N’oublions pas toutefois que les répétitions n’ont pas encore commencé et que d’autres concurrents ne seront pas là pour faire de la figuration et défendront leurs chances jusqu’au bout. Il faudra notamment se méfier du glam-rock des Italiens Måneskin, de l’électro de discothèque des Lituaniens The Roop, que beaucoup auraient bien vu soulever le trophée en 2020, de la mutine et jolie Bulgare Victoria, de la voix impressionnante du Suédois Tusse, ou du diablo pour qui la Chypriote Elena Tsagrinou avoue des faiblesses. J’ai aussi eu un coup de cœur pour le Néerlandais Jeangu Macrooy, dont le titre gospel m’a ébloui.

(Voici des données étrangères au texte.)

(* ===== verification/HeroMaps.v ===== *)
(** * A map of maps

    [modules/hero_item.c] finds a record by two numbers: a map from the hero's number leads to a map from the
    item's.  Together they are an index of the class [PutLaws] whose key has the item's number in its low 32
    bits, so that the records are a set of [DataSet]. *)
From S2P Require Import Prelude AgMap Dlist Data DataSet.

Definition two32 : Z := 2 ^ 32.
Definition number (uid id : Z) : Z := uid * two32 + id.

Lemma number_div uid id : 0 <= id < two32 -> number uid id / two32 = uid.
Proof. intros Hi. unfold number. rewrite Z.div_add_l by (unfold two32; lia). rewrite Z.div_small by exact Hi. lia. Qed.
Lemma number_mod uid id : 0 <= id < two32 -> number uid id mod two32 = id.
Proof. intros Hi. unfold number. rewrite Z.add_comm, Z.mod_add by (unfold two32; lia). now apply Z.mod_small. Qed.
Lemma number_split k : number (k / two32) (k mod two32) = k.
Proof. unfold number. rewrite Z.mul_comm. symmetry. apply Z.div_mod. unfold two32. lia. Qed.
Lemma low_range k : 0 <= k mod two32 < two32.
Proof. apply Z.mod_pos_bound. unfold two32. lia. Qed.

(** [set->uuid] and the maps it points to *)
Record hero_maps (M : Type) := mk_maps { hm_uuid : M; hm_maps : gmap Z M }.
Arguments mk_maps {M} _ _.
Arguments hm_uuid {M} _.
Arguments hm_maps {M} _.

Section Operations.
Context {M : Type} `{PtrMap M} (map_new : M) (malloc_map : gmap Z M -> Z).

Definition maps_new : hero_maps M := mk_maps map_new ∅.

(** The record of a hero and an item, or 0. *)
Definition maps_get (m : hero_maps M) (uuid id : Z) : outcome Z :=
  arr ← pm_get (hm_uuid m) uuid;
  if arr =? 0 then Ret 0 else i ← deref (hm_maps m !! arr); pm_get i id.

(** The map of a hero, made when it is not there. *)
Definition maps_make (m : hero_maps M) (uuid : Z) : outcome (hero_maps M * Z) :=
  arr ← pm_get (hm_uuid m) uuid;
  if arr =? 0 then
    let a := malloc_map (hm_maps m) in
    if a =? 0 then Undef
    else '(u, _) ← pm_set (hm_uuid m) uuid a; Ret (mk_maps u (<[a := map_new]> (hm_maps m)), a)
  else Ret (m, arr).

Definition maps_put (m : hero_maps M) (arr id item : Z) : outcome (hero_maps M * Z) :=
  i ← deref (hm_maps m !! arr);
  '(i, old) ← pm_set i id item;
  Ret (mk_maps (hm_uuid m) (<[arr := i]> (hm_maps m)), old).

Definition maps_index : PtrMap (hero_maps M) := {|
  pm_get m k := maps_get m (k / two32) (k mod two32);
  pm_set m k p := '(m, arr) ← maps_make m (k / two32); maps_put m arr (k mod two32) p |}.
End Operations.

Section Theory.
Context {M : Type} `{PtrMapLaws M} (map_new : M) (map_new_ok : pm_ok map_new) (map_new_empty : pm_abs map_new = ∅).
Context (malloc_map : gmap Z M -> Z) (malloc_map_ok : forall h, h !! malloc_map h = None /\ malloc_map h <> 0).

Definition look (m : hero_maps M) (k : Z) : option Z :=
  a ← pm_abs (hm_uuid m) !! (k / two32); i ← hm_maps m !! a; pm_abs i !! (k mod two32).

Record maps_ok (m : hero_maps M) : Prop := {
  mo_outer : pm_ok (hm_uuid m);
  mo_inner : forall u a, pm_abs (hm_uuid m) !! u = Some a ->
    a <> 0 /\ exists i, hm_maps m !! a = Some i /\ pm_ok i /\ (forall id, is_Some (pm_abs i !! id) -> 0 <= id < two32) /\ exists id, is_Some (pm_abs i !! id);
  mo_inj : forall u u' a, pm_abs (hm_uuid m) !! u = Some a -> pm_abs (hm_uuid m) !! u' = Some a -> u = u' }.

(** The records by their number. *)
Definition candidates (m : hero_maps M) : list Z :=
  concat (map (fun ua => match hm_maps m !! snd ua with Some i => map (fun kv => number (fst ua) (fst kv)) (map_to_list (pm_abs i)) | None => [] end) (map_to_list (pm_abs (hm_uuid m)))).
Definition maps_abs (m : hero_maps M) : gmap Z Z := list_to_map (omap (fun k => pair k <$> look m k) (candidates m)).

Lemma candidates_in m k x : look m k = Some x -> k ∈ candidates m.
Proof.
  unfold look. destruct (pm_abs (hm_uuid m) !! (k / two32)) as [a|] eqn:Ea; [|discriminate]. cbn. destruct (hm_maps m !! a) as [i|] eqn:Ei; [|discriminate]. cbn. intros Hx.
  unfold candidates. rewrite list_elem_of_In, in_concat. exists (map (fun kv => number (k / two32) (fst kv)) (map_to_list (pm_abs i))). split.
  - apply in_map_iff. exists (k / two32, a). cbn [fst snd]. rewrite Ei. split; [reflexivity|]. apply list_elem_of_In. now apply elem_of_map_to_list.
  - apply in_map_iff. exists (k mod two32, x). cbn [fst]. split; [apply number_split|]. apply list_elem_of_In. now apply elem_of_map_to_list.
Qed.

Lemma maps_abs_lookup m k : maps_abs m !! k = look m k.
Proof.
  unfold maps_abs. destruct (look m k) as [x|] eqn:E.
  - pose proof (candidates_in m k x E) as Hin. induction (candidates m) as [|c l IH]; [inversion Hin|]. cbn [omap list_omap].
    destruct (decide (c = k)) as [->|Hne]; [rewrite E; cbn; apply lookup_insert_eq|]. apply elem_of_cons in Hin as [->|Hin]; [contradiction|].
    destruct (look m c); cbn; [rewrite lookup_insert_ne by congruence|]; auto.
  - induction (candidates m) as [|c l IH]; [reflexivity|]. cbn [omap list_omap]. destruct (look m c) as [y|] eqn:Ec; cbn; [|exact IH].
    rewrite lookup_insert_ne; [exact IH|]. intros ->. congruence.
Qed.

Lemma size_through {V} (g : gmap Z V) (h : gmap Z Z) (f : Z -> Z) : (forall k, is_Some (g !! k) -> exists c, is_Some (h !! c) /\ f c = k) -> (size g <= size h)%nat.
Proof.
  intros Hg. enough (size g <= length (map (fun kv => f (fst kv)) (map_to_list h)))%nat by (rewrite length_map, length_map_to_list in *; lia). apply size_keys. intros k v Hk. destruct (Hg k (mk_is_Some _ _ Hk)) as (c & [x Hx] & <-).
  apply list_elem_of_fmap. exists (c, x). split; [reflexivity|]. now apply elem_of_map_to_list.
Qed.

Lemma look_number m u a i id : 0 <= id < two32 -> pm_abs (hm_uuid m) !! u = Some a -> hm_maps m !! a = Some i -> maps_abs m !! number u id = pm_abs i !! id.
Proof. intros Hid Ha Hi. rewrite maps_abs_lookup. unfold look. rewrite number_div, number_mod, Ha by exact Hid. cbn. now rewrite Hi. Qed.

Lemma outer_size m : maps_ok m -> (size (pm_abs (hm_uuid m)) <= size (maps_abs m))%nat.
Proof.
  intros [_ Hi _]. apply (size_through _ _ (fun k => k / two32)). intros u [a Ha]. destruct (Hi u a Ha) as (_ & i & Hia & _ & Hr & id & Hx). pose proof (Hr id Hx) as Hid.
  exists (number u id). rewrite number_div, (look_number m u a i id Hid Ha Hia) by exact Hid. auto.
Qed.

Lemma inner_size m u a i : maps_ok m -> pm_abs (hm_uuid m) !! u = Some a -> hm_maps m !! a = Some i -> (size (pm_abs i) <= size (maps_abs m))%nat.
Proof.
  intros [_ Hin _] Ha Hi. destruct (Hin u a Ha) as (_ & i' & Hi' & _ & Hr & _). assert (i' = i) as -> by congruence.
  apply (size_through _ _ (fun k => k mod two32)). intros id Hid. pose proof (Hr id Hid). exists (number u id). rewrite number_mod, (look_number m u a i id) by assumption. auto.
Qed.

Lemma maps_get_spec m k : maps_ok m -> maps_get m (k / two32) (k mod two32) = Ret (default 0 (maps_abs m !! k)).
Proof.
  intros Hok. rewrite maps_abs_lookup. unfold maps_get, look. rewrite (pm_get_spec _ _ (mo_outer _ Hok)). cbn [mbind outcome_bind].
  destruct (pm_abs (hm_uuid m) !! (k / two32)) as [a|] eqn:Ea; cbn; [|reflexivity]. destruct (mo_inner _ Hok _ _ Ea) as (Ha & i & Hi & Hio & _). apply Z.eqb_neq in Ha as ->.
  rewrite Hi. cbn. now rewrite pm_get_spec.
Qed.

(** Making the map of a hero; until it gets its record it is empty. *)
Lemma maps_make_spec m u : maps_ok m -> Z.of_nat (size (maps_abs m)) < 2 ^ 61 ->
  exists m1 a i, maps_make map_new malloc_map m u = Ret (m1, a) /\ a <> 0 /\ pm_ok (hm_uuid m1) /\ pm_abs (hm_uuid m1) = <[u := a]> (pm_abs (hm_uuid m)) /\
    hm_maps m1 = <[a := i]> (hm_maps m) /\ pm_ok i /\ (forall id, is_Some (pm_abs i !! id) -> 0 <= id < two32) /\ (size (pm_abs i) <= size (maps_abs m))%nat /\
    (forall id, 0 <= id < two32 -> pm_abs i !! id = maps_abs m !! number u id) /\ forall u', pm_abs (hm_uuid m) !! u' = Some a -> u' = u.
Proof.
  intros Hok Hsz. pose proof Hok as [Ho Hin Hinj]. unfold maps_make. rewrite (pm_get_spec _ _ Ho). cbn [mbind outcome_bind].
  destruct (pm_abs (hm_uuid m) !! u) as [a|] eqn:Ea; cbn [default from_option id].
  - destruct (Hin u a Ea) as (Ha & i & Hi & Hio & Hr & _). apply Z.eqb_neq in Ha as Ha'. rewrite Ha'. exists m, a, i. rewrite !insert_id by assumption.
    split; [reflexivity|]. split; [exact Ha|]. split; [exact Ho|]. split; [reflexivity|]. split; [reflexivity|]. split; [exact Hio|]. split; [exact Hr|].
    split; [exact (inner_size m u a i Hok Ea Hi)|]. split; [|intros u' Hu'; exact (Hinj _ _ _ Hu' Ea)]. intros id Hid. symmetry. now apply look_number with a.
  - cbn [Z.eqb]. destruct (malloc_map_ok (hm_maps m)) as [Hn Hz]. set (a := malloc_map (hm_maps m)) in *. apply Z.eqb_neq in Hz as Hz'. rewrite Hz'.
    destruct (pm_set_spec (hm_uuid m) u a Ho) as (o' & -> & Ho' & Ha); [pose proof (outer_size m Hok); lia|]. rewrite Hz' in Ha. cbn [mbind outcome_bind].
    exists (mk_maps o' (<[a := map_new]> (hm_maps m))), a, map_new. split; [reflexivity|]. split; [exact Hz|]. split; [exact Ho'|]. split; [exact Ha|]. split; [reflexivity|].
    split; [exact map_new_ok|]. rewrite map_new_empty. split; [intros id [x Hx]; now rewrite lookup_empty in Hx|]. split; [rewrite map_size_empty; lia|]. split.
    + intros id Hid. rewrite lookup_empty, maps_abs_lookup. unfold look. rewrite number_div, Ea by exact Hid. reflexivity.
    + intros u' Hu'. destruct (Hin u' a Hu') as (_ & i & Hi & _). congruence.
Qed.

Lemma maps_set_spec m k p : maps_ok m -> Z.of_nat (size (maps_abs m)) < 2 ^ 61 -> p <> 0 ->
  exists m', pm_set (PtrMap := maps_index map_new malloc_map) m k p = Ret (m', default 0 (maps_abs m !! k)) /\ maps_ok m' /\ maps_abs m' = <[k := p]> (maps_abs m).
Proof.
  intros Hok Hsz Hp. pose proof (low_range k) as Hlow. cbn [pm_set maps_index].
  destruct (maps_make_spec m (k / two32) Hok Hsz) as (m1 & a & i & -> & Ha & Ho1 & Hou & Hma & Hi & Hr & His & Hia & Huniq). cbn [mbind outcome_bind]. unfold maps_put. rewrite Hma, lookup_insert_eq.
  cbn [deref mbind outcome_bind]. destruct (pm_set_spec i (k mod two32) p Hi ltac:(lia)) as (i' & -> & Hi' & Hai). apply Z.eqb_neq in Hp as Hp'. rewrite Hp' in Hai. cbn [mbind outcome_bind].
  rewrite (Hia _ Hlow), number_split. eexists. split; [reflexivity|]. rewrite insert_insert_eq. split.
  - constructor; cbn [hm_uuid hm_maps]; rewrite ?Hou; [exact Ho1| |].
    + intros u b Hb. destruct (decide (u = k / two32)) as [->|Hne].
      * rewrite lookup_insert_eq in Hb. injection Hb as <-. split; [exact Ha|]. exists i'. rewrite lookup_insert_eq. split; [reflexivity|]. split; [exact Hi'|]. rewrite Hai. split.
        -- intros id Hid. destruct (decide (id = k mod two32)) as [->|Hid']; [exact Hlow|]. rewrite lookup_insert_ne in Hid by congruence. auto.
        -- exists (k mod two32). rewrite lookup_insert_eq. eauto.
      * rewrite lookup_insert_ne in Hb by congruence. destruct (mo_inner _ Hok u b Hb) as (Hb0 & j & Hj & Hrest). split; [exact Hb0|]. exists j.
        rewrite lookup_insert_ne; [auto|]. intros <-. now apply Hne, Huniq.
    + intros u u' b Hb Hb'. apply lookup_insert_Some in Hb as [[<- <-]|[Hne Hb]]; apply lookup_insert_Some in Hb' as [[<- E]|[Hne' Hb']]; try congruence.
      * symmetry. now apply Huniq.
      * subst b. now apply Huniq.
      * exact (mo_inj _ Hok _ _ _ Hb Hb').
  - apply map_eq. intros c. rewrite maps_abs_lookup. unfold look. cbn [hm_uuid hm_maps]. rewrite Hou. destruct (decide (c / two32 = k / two32)) as [E|E].
    + rewrite E, lookup_insert_eq. cbn. rewrite lookup_insert_eq. cbn. rewrite Hai. destruct (decide (c = k)) as [->|Hne]; [now rewrite !lookup_insert_eq|].
      assert (c mod two32 <> k mod two32) by (intros E2; apply Hne; rewrite <- (number_split c), <- (number_split k); congruence).
      rewrite !lookup_insert_ne by congruence. rewrite (Hia _ (low_range c)), <- E, number_split. reflexivity.
    + rewrite lookup_insert_ne by congruence. rewrite lookup_insert_ne by congruence. rewrite maps_abs_lookup. unfold look.
      destruct (pm_abs (hm_uuid m) !! (c / two32)) as [b|] eqn:Eb; [|reflexivity]. cbn. rewrite lookup_insert_ne; [reflexivity|]. intros <-. now apply E, Huniq.
Qed.

Lemma maps_new_ok : maps_ok (maps_new map_new) /\ maps_abs (maps_new map_new) = ∅.
Proof.
  split; [constructor; cbn; [exact map_new_ok| |]; rewrite ?map_new_empty; intros *; rewrite lookup_empty; discriminate|].
  apply map_eq. intros k. rewrite maps_abs_lookup, lookup_empty. unfold look. cbn. now rewrite map_new_empty, lookup_empty.
Qed.

#[local] Existing Instance maps_index.
Definition maps_laws : @PutLaws (hero_maps M) (maps_index map_new malloc_map).
Proof.
  refine (Build_PutLaws (hero_maps M) (maps_index map_new malloc_map) maps_ok maps_abs _ _).
  - intros m k Hm. exact (maps_get_spec m k Hm).
  - exact maps_set_spec.
Defined.

(** A hero with a record has a map already, and the record is in it. *)
Lemma maps_make_found m u id a : maps_get m u id = Ret a -> a <> 0 ->
  exists arr i, maps_make map_new malloc_map m u = Ret (m, arr) /\ hm_maps m !! arr = Some i /\ pm_get i id = Ret a.
Proof.
  unfold maps_get, maps_make. intros He Ha. destruct (pm_get (hm_uuid m) u) as [arr| | |]; try discriminate. cbn [mbind outcome_bind] in *.
  destruct (arr =? 0); [congruence|]. destruct (hm_maps m !! arr) as [i|] eqn:Ei; [|discriminate]. exists arr, i. auto.
Qed.

(** The map of a hero without the record. *)
Lemma maps_make_missing m u id : maps_ok m -> Z.of_nat (size (maps_abs m)) < 2 ^ 61 -> 0 <= id < two32 -> maps_abs m !! number u id = None ->
  exists m1 arr i, maps_make map_new malloc_map m u = Ret (m1, arr) /\ hm_maps m1 !! arr = Some i /\ pm_get i id = Ret 0.
Proof.
  intros Hok Hsz Hid Hn. destruct (maps_make_spec m u Hok Hsz) as (m1 & a & i & He & _ & _ & _ & Hma & Hi & _ & _ & Hia & _). exists m1, a, i. split; [exact He|].
  split; [rewrite Hma; apply lookup_insert_eq|]. rewrite (pm_get_spec _ _ Hi), Hia, Hn by exact Hid. reflexivity.
Qed.
End Theory.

Je suis sans doute le seul, car le malheureux a hélas terminé dernier des e-previews organisés par Eurofans. Et puis nous savons qu’il peut se passer encore beaucoup de choses d’ici le 22 mai, et voir émerger un outsider inattendu est une possibilité.
Le Concours qui s’annonce est prometteur. Une fois débarrassés après les demi-finales de l’habituel pack de chansons moyennes sans intérêt, nous devrions assister à une belle finale et à un beau spectacle, qui surtout nous fera oublier pendant quelques heures l’épouvantable situation épidémique que nous connaissons depuis plus d’un an.
Qu’il ait lieu en présentiel ou en distanciel, avec ou sans spectateurs, en live ou en playback (voir édito du Cocoricovision n°85), ça nous fera un bien fou de retrouver l’Eurovision. Et ce duel annoncé entre France et Suisse promet en plus d’être excitant.